Stored items from a collection
□ □ □ □ □
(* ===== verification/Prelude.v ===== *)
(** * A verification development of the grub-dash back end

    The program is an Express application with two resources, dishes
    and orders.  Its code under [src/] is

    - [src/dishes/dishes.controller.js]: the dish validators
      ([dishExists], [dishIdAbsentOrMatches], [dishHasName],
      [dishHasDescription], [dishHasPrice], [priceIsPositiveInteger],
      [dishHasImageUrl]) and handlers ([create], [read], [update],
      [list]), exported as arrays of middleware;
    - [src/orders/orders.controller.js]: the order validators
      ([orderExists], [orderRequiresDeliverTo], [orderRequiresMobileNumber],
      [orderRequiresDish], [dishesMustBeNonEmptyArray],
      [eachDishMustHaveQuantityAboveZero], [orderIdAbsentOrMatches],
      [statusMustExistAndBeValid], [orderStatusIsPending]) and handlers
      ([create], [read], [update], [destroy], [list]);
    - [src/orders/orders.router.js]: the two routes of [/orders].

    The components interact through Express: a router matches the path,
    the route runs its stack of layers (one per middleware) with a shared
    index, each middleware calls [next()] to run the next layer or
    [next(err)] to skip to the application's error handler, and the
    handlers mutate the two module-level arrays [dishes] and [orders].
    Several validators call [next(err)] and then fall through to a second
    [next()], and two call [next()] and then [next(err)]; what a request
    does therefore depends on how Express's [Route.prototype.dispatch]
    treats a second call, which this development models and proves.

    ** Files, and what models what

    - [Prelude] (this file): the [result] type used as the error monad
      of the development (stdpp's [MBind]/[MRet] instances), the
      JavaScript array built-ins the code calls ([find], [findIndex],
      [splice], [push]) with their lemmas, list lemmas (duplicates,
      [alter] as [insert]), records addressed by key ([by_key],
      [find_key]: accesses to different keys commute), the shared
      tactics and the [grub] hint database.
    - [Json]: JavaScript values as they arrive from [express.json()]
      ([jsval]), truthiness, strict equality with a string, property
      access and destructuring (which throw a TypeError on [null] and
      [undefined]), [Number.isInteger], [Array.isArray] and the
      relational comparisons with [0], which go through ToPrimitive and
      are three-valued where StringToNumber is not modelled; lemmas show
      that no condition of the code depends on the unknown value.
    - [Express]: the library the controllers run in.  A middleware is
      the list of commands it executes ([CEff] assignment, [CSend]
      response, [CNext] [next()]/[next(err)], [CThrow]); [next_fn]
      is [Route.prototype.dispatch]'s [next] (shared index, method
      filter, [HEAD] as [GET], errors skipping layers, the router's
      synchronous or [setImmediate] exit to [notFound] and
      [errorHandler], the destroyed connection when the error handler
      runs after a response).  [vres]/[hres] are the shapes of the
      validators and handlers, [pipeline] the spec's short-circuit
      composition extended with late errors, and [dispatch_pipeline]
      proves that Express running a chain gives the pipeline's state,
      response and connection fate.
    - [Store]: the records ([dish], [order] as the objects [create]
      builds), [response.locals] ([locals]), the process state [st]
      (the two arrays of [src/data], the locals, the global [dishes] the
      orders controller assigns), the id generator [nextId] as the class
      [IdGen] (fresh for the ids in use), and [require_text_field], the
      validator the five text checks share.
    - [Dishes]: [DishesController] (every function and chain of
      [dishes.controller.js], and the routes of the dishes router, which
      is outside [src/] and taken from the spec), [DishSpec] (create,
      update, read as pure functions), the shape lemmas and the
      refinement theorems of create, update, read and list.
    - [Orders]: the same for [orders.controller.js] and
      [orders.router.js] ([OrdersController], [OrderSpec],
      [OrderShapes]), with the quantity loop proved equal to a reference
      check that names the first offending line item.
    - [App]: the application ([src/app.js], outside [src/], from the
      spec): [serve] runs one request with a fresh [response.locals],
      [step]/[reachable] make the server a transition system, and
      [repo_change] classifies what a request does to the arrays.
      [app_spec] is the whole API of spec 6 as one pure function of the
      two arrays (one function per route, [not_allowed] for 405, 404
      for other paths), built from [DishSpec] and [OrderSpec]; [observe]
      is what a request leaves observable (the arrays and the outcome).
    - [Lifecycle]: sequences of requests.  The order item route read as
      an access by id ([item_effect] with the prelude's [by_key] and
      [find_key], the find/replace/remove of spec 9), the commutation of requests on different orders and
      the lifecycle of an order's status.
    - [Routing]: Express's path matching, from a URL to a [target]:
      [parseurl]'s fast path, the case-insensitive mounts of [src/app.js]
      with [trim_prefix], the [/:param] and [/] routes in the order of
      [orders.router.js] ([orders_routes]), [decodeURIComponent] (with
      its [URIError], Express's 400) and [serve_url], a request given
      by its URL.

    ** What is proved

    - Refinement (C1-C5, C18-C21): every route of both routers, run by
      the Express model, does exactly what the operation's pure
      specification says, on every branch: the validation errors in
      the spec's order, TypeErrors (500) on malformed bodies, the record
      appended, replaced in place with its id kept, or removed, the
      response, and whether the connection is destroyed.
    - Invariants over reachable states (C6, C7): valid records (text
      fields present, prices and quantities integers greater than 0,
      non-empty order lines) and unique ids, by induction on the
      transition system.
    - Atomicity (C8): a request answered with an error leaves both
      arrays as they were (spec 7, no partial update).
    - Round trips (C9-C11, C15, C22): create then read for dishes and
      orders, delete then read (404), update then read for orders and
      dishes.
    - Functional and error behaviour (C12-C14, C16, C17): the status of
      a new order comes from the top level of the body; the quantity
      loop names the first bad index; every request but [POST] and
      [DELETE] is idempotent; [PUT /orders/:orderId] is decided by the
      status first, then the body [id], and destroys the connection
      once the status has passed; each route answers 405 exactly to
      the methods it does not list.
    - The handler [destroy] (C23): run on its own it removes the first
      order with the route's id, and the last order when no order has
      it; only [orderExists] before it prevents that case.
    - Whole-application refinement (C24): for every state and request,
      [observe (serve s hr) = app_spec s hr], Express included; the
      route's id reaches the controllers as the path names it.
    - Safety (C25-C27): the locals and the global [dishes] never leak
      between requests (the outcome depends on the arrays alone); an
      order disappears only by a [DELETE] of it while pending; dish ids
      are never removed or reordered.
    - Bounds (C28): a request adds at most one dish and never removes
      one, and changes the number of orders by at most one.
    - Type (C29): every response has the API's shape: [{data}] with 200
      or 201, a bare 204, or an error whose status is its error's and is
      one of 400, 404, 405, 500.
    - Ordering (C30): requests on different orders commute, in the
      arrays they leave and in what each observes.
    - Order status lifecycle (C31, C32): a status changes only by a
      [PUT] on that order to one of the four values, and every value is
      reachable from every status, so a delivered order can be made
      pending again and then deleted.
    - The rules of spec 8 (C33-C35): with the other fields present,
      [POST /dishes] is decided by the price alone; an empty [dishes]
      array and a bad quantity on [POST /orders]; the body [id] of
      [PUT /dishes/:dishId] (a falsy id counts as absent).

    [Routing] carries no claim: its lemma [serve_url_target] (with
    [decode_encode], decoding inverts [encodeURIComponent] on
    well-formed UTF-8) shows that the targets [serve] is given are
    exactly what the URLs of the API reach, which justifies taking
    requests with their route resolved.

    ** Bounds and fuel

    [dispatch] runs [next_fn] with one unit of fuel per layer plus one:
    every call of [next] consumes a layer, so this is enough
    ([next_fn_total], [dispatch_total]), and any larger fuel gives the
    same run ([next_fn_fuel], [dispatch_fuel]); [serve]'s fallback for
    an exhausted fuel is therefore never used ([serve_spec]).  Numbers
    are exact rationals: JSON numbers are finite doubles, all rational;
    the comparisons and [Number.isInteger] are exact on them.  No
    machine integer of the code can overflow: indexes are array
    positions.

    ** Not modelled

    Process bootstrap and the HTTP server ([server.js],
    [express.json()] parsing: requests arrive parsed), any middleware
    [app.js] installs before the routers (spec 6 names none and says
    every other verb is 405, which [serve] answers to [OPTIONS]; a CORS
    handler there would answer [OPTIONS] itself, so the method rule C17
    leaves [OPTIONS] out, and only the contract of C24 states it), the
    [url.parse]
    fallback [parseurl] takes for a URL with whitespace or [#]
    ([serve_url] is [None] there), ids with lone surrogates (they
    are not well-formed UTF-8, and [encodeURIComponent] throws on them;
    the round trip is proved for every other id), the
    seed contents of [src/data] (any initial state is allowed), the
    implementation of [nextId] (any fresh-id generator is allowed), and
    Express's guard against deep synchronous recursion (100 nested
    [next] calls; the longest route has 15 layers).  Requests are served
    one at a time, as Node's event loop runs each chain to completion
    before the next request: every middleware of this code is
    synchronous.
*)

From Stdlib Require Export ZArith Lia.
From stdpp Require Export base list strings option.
□ □ □ □ □
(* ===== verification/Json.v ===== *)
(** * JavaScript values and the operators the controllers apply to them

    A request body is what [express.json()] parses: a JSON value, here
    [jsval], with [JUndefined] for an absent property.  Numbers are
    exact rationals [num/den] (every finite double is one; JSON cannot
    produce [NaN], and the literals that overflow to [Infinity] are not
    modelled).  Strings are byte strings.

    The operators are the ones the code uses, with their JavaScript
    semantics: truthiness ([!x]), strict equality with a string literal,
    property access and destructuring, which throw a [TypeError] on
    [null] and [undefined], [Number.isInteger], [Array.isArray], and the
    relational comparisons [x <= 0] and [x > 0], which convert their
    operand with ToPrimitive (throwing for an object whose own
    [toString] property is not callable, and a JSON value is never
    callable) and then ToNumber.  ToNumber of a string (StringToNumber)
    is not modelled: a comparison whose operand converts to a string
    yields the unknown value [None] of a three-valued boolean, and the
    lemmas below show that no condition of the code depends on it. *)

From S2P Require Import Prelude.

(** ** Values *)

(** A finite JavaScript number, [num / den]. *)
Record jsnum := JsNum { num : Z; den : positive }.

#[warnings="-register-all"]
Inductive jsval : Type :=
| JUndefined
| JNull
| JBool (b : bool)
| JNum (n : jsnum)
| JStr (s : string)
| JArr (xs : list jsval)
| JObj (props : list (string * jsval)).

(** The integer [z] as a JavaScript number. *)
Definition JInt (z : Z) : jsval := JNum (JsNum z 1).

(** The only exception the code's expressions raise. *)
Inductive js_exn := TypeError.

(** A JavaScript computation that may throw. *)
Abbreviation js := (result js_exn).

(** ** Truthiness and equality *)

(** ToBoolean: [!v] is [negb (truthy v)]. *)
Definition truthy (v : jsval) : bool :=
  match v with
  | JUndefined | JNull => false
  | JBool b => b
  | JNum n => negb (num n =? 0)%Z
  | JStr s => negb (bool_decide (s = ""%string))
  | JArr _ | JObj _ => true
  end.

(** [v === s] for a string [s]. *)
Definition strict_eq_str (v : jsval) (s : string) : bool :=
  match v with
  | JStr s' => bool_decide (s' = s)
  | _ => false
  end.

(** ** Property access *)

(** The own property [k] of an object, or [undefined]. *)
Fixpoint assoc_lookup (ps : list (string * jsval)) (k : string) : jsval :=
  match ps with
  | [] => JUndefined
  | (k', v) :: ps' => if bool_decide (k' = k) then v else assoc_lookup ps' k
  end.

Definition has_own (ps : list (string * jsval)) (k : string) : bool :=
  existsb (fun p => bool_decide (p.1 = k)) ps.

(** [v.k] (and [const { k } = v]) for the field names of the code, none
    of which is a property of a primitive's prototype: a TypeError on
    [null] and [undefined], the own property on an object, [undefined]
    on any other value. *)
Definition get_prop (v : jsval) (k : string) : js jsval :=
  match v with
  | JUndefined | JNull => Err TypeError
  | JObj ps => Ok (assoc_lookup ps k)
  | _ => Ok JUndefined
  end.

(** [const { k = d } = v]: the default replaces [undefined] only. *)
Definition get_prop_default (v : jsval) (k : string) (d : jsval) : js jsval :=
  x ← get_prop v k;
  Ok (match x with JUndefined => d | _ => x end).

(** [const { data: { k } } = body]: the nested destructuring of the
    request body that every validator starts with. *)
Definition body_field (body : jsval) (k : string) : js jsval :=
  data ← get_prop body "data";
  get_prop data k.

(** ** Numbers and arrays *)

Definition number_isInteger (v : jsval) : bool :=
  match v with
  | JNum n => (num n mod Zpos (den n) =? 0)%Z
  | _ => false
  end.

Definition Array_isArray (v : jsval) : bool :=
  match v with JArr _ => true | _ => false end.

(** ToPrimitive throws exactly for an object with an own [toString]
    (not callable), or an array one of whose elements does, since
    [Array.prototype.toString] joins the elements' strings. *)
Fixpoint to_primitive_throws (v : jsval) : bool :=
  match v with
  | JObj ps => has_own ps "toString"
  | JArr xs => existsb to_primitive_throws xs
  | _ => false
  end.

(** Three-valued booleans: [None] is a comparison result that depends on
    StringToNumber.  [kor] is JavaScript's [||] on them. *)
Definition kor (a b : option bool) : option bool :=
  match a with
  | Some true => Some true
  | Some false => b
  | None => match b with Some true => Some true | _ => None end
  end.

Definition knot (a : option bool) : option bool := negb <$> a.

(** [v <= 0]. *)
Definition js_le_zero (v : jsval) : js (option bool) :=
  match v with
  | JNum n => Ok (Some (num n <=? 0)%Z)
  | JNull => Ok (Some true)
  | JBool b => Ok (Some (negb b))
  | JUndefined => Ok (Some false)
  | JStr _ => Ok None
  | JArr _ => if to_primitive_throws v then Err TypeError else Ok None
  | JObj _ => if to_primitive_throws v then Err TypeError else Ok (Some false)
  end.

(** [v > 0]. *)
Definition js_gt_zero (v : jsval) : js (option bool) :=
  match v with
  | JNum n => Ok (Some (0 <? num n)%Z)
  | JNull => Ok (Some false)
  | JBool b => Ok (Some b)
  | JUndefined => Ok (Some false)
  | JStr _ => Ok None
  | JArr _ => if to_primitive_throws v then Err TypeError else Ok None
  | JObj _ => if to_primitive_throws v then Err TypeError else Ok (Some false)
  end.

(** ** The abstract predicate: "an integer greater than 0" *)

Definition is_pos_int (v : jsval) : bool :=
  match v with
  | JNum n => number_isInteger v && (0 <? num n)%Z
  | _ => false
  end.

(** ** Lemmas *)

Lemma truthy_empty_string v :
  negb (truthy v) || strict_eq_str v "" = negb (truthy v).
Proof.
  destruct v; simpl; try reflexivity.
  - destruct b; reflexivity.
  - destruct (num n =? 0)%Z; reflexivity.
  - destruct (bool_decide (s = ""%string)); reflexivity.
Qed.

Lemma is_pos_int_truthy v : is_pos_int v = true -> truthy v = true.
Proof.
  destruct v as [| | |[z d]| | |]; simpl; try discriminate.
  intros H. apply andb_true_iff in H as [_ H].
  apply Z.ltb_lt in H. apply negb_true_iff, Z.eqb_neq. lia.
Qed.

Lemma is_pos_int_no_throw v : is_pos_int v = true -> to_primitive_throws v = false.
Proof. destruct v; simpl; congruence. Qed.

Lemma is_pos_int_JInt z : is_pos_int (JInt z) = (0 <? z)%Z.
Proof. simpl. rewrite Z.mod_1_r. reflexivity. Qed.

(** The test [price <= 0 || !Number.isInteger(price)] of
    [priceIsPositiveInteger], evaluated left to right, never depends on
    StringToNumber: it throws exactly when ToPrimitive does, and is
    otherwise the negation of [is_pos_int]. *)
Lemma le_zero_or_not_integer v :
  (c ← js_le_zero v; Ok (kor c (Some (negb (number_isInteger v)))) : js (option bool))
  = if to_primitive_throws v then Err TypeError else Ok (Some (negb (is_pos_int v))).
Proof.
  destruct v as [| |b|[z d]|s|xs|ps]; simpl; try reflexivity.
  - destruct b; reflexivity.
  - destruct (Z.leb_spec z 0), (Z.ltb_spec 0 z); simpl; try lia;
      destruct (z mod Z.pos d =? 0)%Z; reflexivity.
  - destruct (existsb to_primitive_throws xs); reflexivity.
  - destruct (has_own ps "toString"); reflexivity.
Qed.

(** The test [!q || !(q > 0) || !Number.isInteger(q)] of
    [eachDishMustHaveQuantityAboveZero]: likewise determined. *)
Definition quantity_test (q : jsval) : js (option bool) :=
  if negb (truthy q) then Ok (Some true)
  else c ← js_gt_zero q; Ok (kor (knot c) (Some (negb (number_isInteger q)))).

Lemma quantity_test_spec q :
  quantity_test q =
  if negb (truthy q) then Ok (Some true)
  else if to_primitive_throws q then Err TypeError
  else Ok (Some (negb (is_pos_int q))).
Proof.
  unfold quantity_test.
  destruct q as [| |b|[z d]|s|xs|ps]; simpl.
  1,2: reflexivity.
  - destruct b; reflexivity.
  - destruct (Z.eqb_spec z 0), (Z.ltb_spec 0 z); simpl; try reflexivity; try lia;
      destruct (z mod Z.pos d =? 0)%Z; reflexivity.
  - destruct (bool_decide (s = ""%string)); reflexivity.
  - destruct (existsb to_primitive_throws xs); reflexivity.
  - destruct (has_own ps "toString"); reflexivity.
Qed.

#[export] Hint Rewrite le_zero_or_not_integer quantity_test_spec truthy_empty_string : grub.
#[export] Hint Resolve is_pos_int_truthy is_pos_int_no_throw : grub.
□ □ □ □ □
Look above for the line containing "Inductive js_exn := TypeError." and the line containing "Definition has_own (ps". Transcribe both, with the lines between them, exactly.

* _Completed exercise_
Inductive js_exn := TypeError.

(** A JavaScript computation that may throw. *)
Abbreviation js := (result js_exn).

(** ** Truthiness and equality *)

(** ToBoolean: [!v] is [negb (truthy v)]. *)
Definition truthy (v : jsval) : bool :=
  match v with
  | JUndefined | JNull => false
  | JBool b => b
  | JNum n => negb (num n =? 0)%Z
  | JStr s => negb (bool_decide (s = ""%string))
  | JArr _ | JObj _ => true
  end.

(** [v === s] for a string [s]. *)
Definition strict_eq_str (v : jsval) (s : string) : bool :=
  match v with
  | JStr s' => bool_decide (s' = s)
  | _ => false
  end.

(** ** Property access *)

(** The own property [k] of an object, or [undefined]. *)
Fixpoint assoc_lookup (ps : list (string * jsval)) (k : string) : jsval :=
  match ps with
  | [] => JUndefined
  | (k', v) :: ps' => if bool_decide (k' = k) then v else assoc_lookup ps' k
  end.

Definition has_own (ps : list (string * jsval)) (k : string) : bool :=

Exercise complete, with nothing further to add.